Kiran Ridley | Getty Images News | Getty Images
Paris and its surrounding suburbs have been placed on “maximum alert” Monday as corona virus cases continue to rise in the city.
Bars in the French capital will be closed on Tuesday as part of new restrictions designed to prevent the spread of the virus, but restaurants will be allowed to remain open “with strengthened precautions” under France 24.

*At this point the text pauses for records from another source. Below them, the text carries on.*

(* ===== verification/Runtimes.v ===== *)
(** * Conversations: the two runtimes against one specification

    The specification of a conversation is the request layer alone: each request in
    turn, sent on its own, is answered from the store the previous one left.  Both event
    loops implement it, however the bytes are split, so for requests and responses that
    fit one buffer the choice of the runtime does not change what a client receives or
    what the store becomes.  Pipelined requests are outside of it: mio loses them, and
    io_uring keeps them until more bytes arrive. *)

From S2P Require Import Prelude RustStd RustStdFacts Storage Memcached Resp Ping Request RequestFacts Buffer Slab Connection Token.
From S2P Require Import Concrete BufRing Mio MioFacts MioRun MioThms Uring UringFacts UringRun UringThms SockAddr Config Server.

(** A request in the pieces in which it arrives, the last one with its clock, and the
    sizes of the writes that take the response. *)
Record round := mkRound {
  pieces_in : list ((nat -> Z) * bytes);
  last_clock : nat -> Z;
  last_in : bytes;
  pieces_out : list Z;
  last_out : Z
}.

Definition request (r : round) : bytes := joined (pieces_in r) ++ last_in r.

(** The same request at the same time, split in any other way. *)
Definition same_request (r r' : round) : Prop := request r = request r' /\ last_clock r = last_clock r'.

Section runtimes.
Context `{BP : BuildProfile, LY : Layout, HO : HashOrder, UC : UnicodeCase, FL : FrameLayout}.
Context `{SL : SlabLib, LW : !SlabLaws}.
Context (config : Config) (proto : Protocol).

Abbreviation mcfg := (mio_settings config).
Abbreviation ucfg := (uring_settings config).

(** What the request layer makes of the requests, one after the other: their responses
    and the store at the end. *)
Inductive served : Storage -> list round -> list bytes -> Storage -> Prop :=
| served_nil s : served s [] [] s
| served_cons s r response s1 rs responses s2 :
    arrives mcfg proto s (pieces_in r) -> last_in r <> [] -> len (request r) <= buffer_size config ->
    MioRun.answers mcfg (last_clock r) proto (request r) s (len (request r)) response s1 ->
    taken (len response) (pieces_out r) (last_out r) ->
    served s1 rs responses s2 -> served s (r :: rs) (response :: responses) s2.

(** The specification does not depend on how the bytes are split. *)
Lemma answers_det clock x s n n' resp resp' s1 s1' :
  0 <= buffer_size config -> MioRun.answers mcfg clock proto x s n resp s1 -> MioRun.answers mcfg clock proto x s n' resp' s1' ->
  resp = resp' /\ s1 = s1'.
Proof.
  intros Hb H H'. set (o := repeat Byte.x00 (Z.to_nat (buffer_size config))).
  assert (Ho : len o = buffer_size config) by (unfold o, len; rewrite repeat_length; lia).
  destruct (H o Ho) as (out & _ & Hr & E). destruct (H' o Ho) as (out' & _ & Hr' & E').
  rewrite E in E'. injection E' as _ Hl <- ->. split; [|done]. apply Nat2Z.inj in Hl. congruence.
Qed.

Lemma served_det s rs rs' resps resps' s1 s1' :
  0 <= buffer_size config -> Forall2 same_request rs rs' ->
  served s rs resps s1 -> served s rs' resps' s1' -> resps = resps' /\ s1 = s1'.
Proof.
  intros Hb Hsame H. revert rs' resps' s1' Hsame.
  induction H as [s|s r response s1 rs resps s2 _ _ _ Ha _ _ IH]; intros rs' resps' s1' Hsame H'.
  - inversion Hsame; subst. by inversion H'.
  - inversion Hsame as [|? r' ? rs0 [Hreq Hclk] Hrest]; subst.
    inversion H' as [|? ? resp' s1'' ? resps0 ? _ _ _ Ha' _ H'']; subst. rewrite Hreq, Hclk in Ha.
    destruct (answers_det _ _ _ _ _ _ _ _ _ Hb Ha Ha') as [-> ->].
    by destruct (IH _ _ _ Hrest H'') as [-> ->].
Qed.

(** ** mio *)

Definition mio_events (id : nat) (rs : list round) : list Mio.Event :=
  concat ((fun r => exchange id (pieces_in r) (last_clock r) (last_in r) (pieces_out r) (last_out r)) <$> rs).

Lemma mio_conversation id c w s rs resps s' :
  MioFacts.settings_ok mcfg -> idle mcfg id c w -> Mio.protocol c = proto -> Mio.storage w = s ->
  served s rs resps s' ->
  exists w' c' ps, Mio.worker_loop mcfg (mio_events id rs) w = Done (inr tt) w' /\
    idle mcfg id c' w' /\ Mio.storage w' = s' /\
    Mio.wire w' = Mio.wire w ++ ((stream c,.) <$> ps) /\ concat ps = concat resps.
Proof.
  intros Hcfg Hid Hp Hs H. revert c w Hid Hp Hs.
  induction H as [s|s r response s1 rs resps s2 Ha Hd Hl Hans Ht _ IH]; intros c w Hid Hp Hs.
  - exists w, c, []. split_and!; try done. by rewrite app_nil_r.
  - destruct (exchange_run mcfg id c w (pieces_in r) (last_clock r) (last_in r) (len (request r)) response s1
      (pieces_out r) (last_out r)) as (w1 & c1 & ps1 & E1 & Hid1 & Hc1 & S1 & W1 & P1); try (by rewrite ?Hp, ?Hs); try done.
    destruct Hc1 as (Hst & Hpr & _).
    destruct (IH c1 w1 Hid1) as (w2 & c2 & ps2 & E2 & Hid2 & S2 & W2 & P2); [congruence|done|].
    exists w2, c2, (ps1 ++ ps2). split_and!; try done.
    + unfold mio_events. cbn [fmap list_fmap concat]. by rewrite (worker_loop_app _ _ _ _ _ E1).
    + rewrite W2, W1, <- app_assoc, fmap_app. by rewrite Hst.
    + rewrite concat_app. cbn [concat]. congruence.
Qed.

(** ** io_uring *)

Fixpoint uring_rounds (id : nat) (rs : list round) : st UWorker (uring_error + unit) :=
  match rs with
  | [] => ok tt
  | r :: rs =>
      _ ←? uexchange ucfg id (pieces_in r) (last_clock r) (last_in r) (pieces_out r) (last_out r);
      uring_rounds id rs
  end.

Lemma uring_conversation id c w s rs resps s' :
  UringFacts.settings_ok ucfg -> uwaiting ucfg id c [] w -> conn_protocol c = proto -> Uring.storage w = s ->
  served s rs resps s' ->
  exists w' c' ps, uring_rounds id rs w = Done (inr tt) w' /\ uwaiting ucfg id c' [] w' /\
    Uring.storage w' = s' /\ Uring.wire w' = Uring.wire w ++ ((fd c,.) <$> ps) /\ concat ps = concat resps.
Proof.
  intros Hcfg Hid Hp Hs H. revert c w Hid Hp Hs.
  induction H as [s|s r response s1 rs resps s2 Ha Hd Hl Hans Ht _ IH]; intros c w Hid Hp Hs.
  - exists w, c, []. split_and!; try done. by rewrite app_nil_r.
  - destruct (uexchange_run ucfg id c [] w (pieces_in r) (last_clock r) (last_in r) (len (request r)) response s1
      (pieces_out r) (last_out r)) as (w1 & c1 & ps1 & E1 & Hid1 & [Hst Hpr] & S1 & W1 & P1);
      try (by rewrite ?Hp, ?Hs); try done.
    change ([] ++ ujoined (pieces_in r) ++ last_in r) with (request r) in Hid1.
    unfold len in Hid1. rewrite Nat2Z.id, drop_all in Hid1.
    destruct (IH c1 w1 Hid1) as (w2 & c2 & ps2 & E2 & Hid2 & S2 & W2 & P2); [congruence|done|].
    exists w2, c2, (ps1 ++ ps2). split_and!; try done.
    + cbn [uring_rounds]. unfold try. by rewrite E1.
    + rewrite W2, W1, <- app_assoc, fmap_app. by rewrite Hst.
    + rewrite concat_app. cbn [concat]. congruence.
Qed.

(** C12: A conversation of single requests is the same on both runtimes.  From the same
    store, a client of the mio worker and a client of the io_uring worker of one
    configuration send the same requests at the same times, one at a time and each split
    in its own way; each request fits one buffer and has a non-empty response that fits
    one buffer, and the pool of the io_uring worker has the buffers its client needs.
    Then both are sent the same bytes, the responses of the request layer, and leave the
    same store. *)
Theorem runtimes_agree id c w uid uc uw rs rs' resps resps' s' s'' :
  MioFacts.settings_ok mcfg -> UringFacts.settings_ok ucfg ->
  idle mcfg id c w -> Mio.protocol c = proto ->
  uwaiting ucfg uid uc [] uw -> conn_protocol uc = proto -> Uring.storage uw = Mio.storage w ->
  Forall2 same_request rs rs' ->
  served (Mio.storage w) rs resps s' -> served (Mio.storage w) rs' resps' s'' ->
  exists w' uw' ps ups,
    Mio.worker_loop mcfg (mio_events id rs) w = Done (inr tt) w' /\
    uring_rounds uid rs' uw = Done (inr tt) uw' /\
    Mio.wire w' = Mio.wire w ++ ((stream c,.) <$> ps) /\ Uring.wire uw' = Uring.wire uw ++ ((fd uc,.) <$> ups) /\
    concat ps = concat ups /\ concat ps = concat resps /\
    Mio.storage w' = Uring.storage uw' /\ Mio.storage w' = s'.
Proof.
  intros Hm Hu Hid Hp Hw Hq Hs Hsame H H'.
  destruct (mio_conversation id c w _ rs resps s' Hm Hid Hp eq_refl H) as (w' & c' & ps & E & _ & S1 & W1 & P1).
  destruct (uring_conversation uid uc uw _ rs' resps' s'' Hu Hw Hq Hs H') as (uw' & uc' & ups & E' & _ & S2 & W2 & P2).
  destruct (served_det _ _ _ _ _ _ _ ltac:(apply Z.lt_le_incl, Hm) Hsame H H') as [<- <-].
  exists w', uw', ps, ups. split_and!; congruence.
Qed.

End runtimes.

(** ** Witness *)

Section witness.
#[local] Existing Instance Concrete.release.
#[local] Existing Instance linux64.
#[local] Existing Instance by_elements.
#[local] Existing Instance some_unicode.
#[local] Existing Instance frame64.
#[local] Existing Instance lowest_key.
#[local] Existing Instance lowest_key_laws.

(** Four connections, buffers of 32 bytes, the ping protocol. *)
Definition small : Config :=
  mkConfig «"127.0.0.1"» 7 100000 0 60 1 «"info"» Config.Ping Config.Mio 4096 32 4 64 100.

Lemma small_idle : idle (mio_settings small) 0 (mkMio 7 reading 11 10 None None PPing) (accepted (mio_settings small)).
Proof.
  split_and!; [|reflexivity|reflexivity].
  eapply (reach_event _ (Mio.worker_new (mio_settings small) fresh_store) (ListenerReady [(7, true)]));
    [apply reach_start|reflexivity].
Qed.

(** Two pings, whole or in two pieces with the answer in two. *)
Definition whole : round := mkRound [] clk ping [] 6.
Definition halves : round := mkRound [(clk, «"PI"»)] clk (drop 2 ping) [1; 2] 100.

Lemma halves_arrive s : arrives (mio_settings small) PPing s (pieces_in halves).
Proof.
  split; [by repeat constructor|]. intros ds1 y ds2 E.
  destruct ds1 as [|z [|]]; simpl in E; [injection E as <- <-|discriminate..].
  intros o Ho. exists o. split; [done|reflexivity].
Qed.

Lemma pings_served s r rs resps :
  r = whole \/ r = halves -> served small PPing s rs resps s -> served small PPing s (r :: rs) (response_pong :: resps) s.
Proof.
  intros Hr Hrs. assert (Ereq : request r = ping ++ []) by (by destruct Hr; subst r).
  eapply served_cons; [| | | | |exact Hrs].
  - destruct Hr; subst r; [apply nothing_arrives|apply halves_arrive].
  - by destruct Hr; subst r.
  - by rewrite Ereq.
  - rewrite Ereq. apply (ping_answers (mio_settings small)); [done|by left].
  - destruct Hr; subst r; (split; [by repeat constructor|done]).
Qed.

Lemma runtimes_agree_witness :
  exists w' uw' ps ups,
    Mio.worker_loop (mio_settings small) (mio_events 0 [halves; whole]) (accepted (mio_settings small)) = Done (inr tt) w' /\
    uring_rounds small 0 [whole; halves] (one_client PPing) = Done (inr tt) uw' /\
    Mio.wire w' = [] ++ ((7,.) <$> ps) /\ Uring.wire uw' = [] ++ ((10,.) <$> ups) /\
    concat ps = concat ups /\ concat ps = concat [response_pong; response_pong] /\
    Mio.storage w' = Uring.storage uw' /\ Mio.storage w' = fresh_store.
Proof.
  apply (runtimes_agree small PPing 0 (mkMio 7 reading 11 10 None None PPing) (accepted (mio_settings small)) 0
    (conn_new 10 PPing) (one_client PPing) [halves; whole] [whole; halves] [response_pong; response_pong]
    [response_pong; response_pong] fresh_store fresh_store).
  - unfold MioFacts.settings_ok, USIZE_MAX, U64_MAX, I64_MAX. simpl. lia.
  - apply ucfg_ok.
  - apply small_idle.
  - done.
  - apply uwaiting_first.
  - done.
  - done.
  - by repeat constructor.
  - apply pings_served; [by right|]. apply pings_served; [by left|]. apply served_nil.
  - apply pings_served; [by left|]. apply pings_served; [by right|]. apply served_nil.
Defined.

End witness.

Local measures will be outlined by Paris Mayor Anne Hidalgo at 11.30am on Monday, with effect from Tuesday. The measures are expected to last 15 days, the news agency said. University halls should not be more than half.
Labor Minister Elizabeth Bourne called on those in the affected areas to work from home if possible.
France confirmed nearly 17,000 new cases on Saturday and another 12,565 infections on Sunday. According to official public health data, The total number of cases is 629,509, according to Johns Hopkins University data.
Paris has been placed on maximum alert as the Govt-19 incidence rate has crossed 250 infections per 100,000. Maximum alertness is also triggered when the other two conditions are met – when the incidence rate is over 100 per 100,000 over 65 years of age, and at least 30% of beds in the intensive care units are reserved for Govt-19 patients.
‘We want to drink’
France has moved to have a second wave of corona virus cases that began to build in August. France’s second largest city, Marseille, Aix-en-Provence and its environs, and the foreign territory of Guadeloupe have been placed under maximum alert over the past two weeks.
Aurelian Rousseau, head of the Paris Regional Health Agency, one of the officials announcing the control measures on Monday, tweeted on Sunday that it was useless to ignore the seriousness of the situation: “I see no reason to deny it. The figures are there, they are overweight.”
In a statement issued on Sunday, Home Secretary Gerald Durman said the closure of bars and cafes would be “difficult” for the public.
“We are French, we want to drink, eat, live, laugh and kiss each other,” he told broadcasters LCI and Europe 1 on Sunday. “But we do this because people like us,” he said.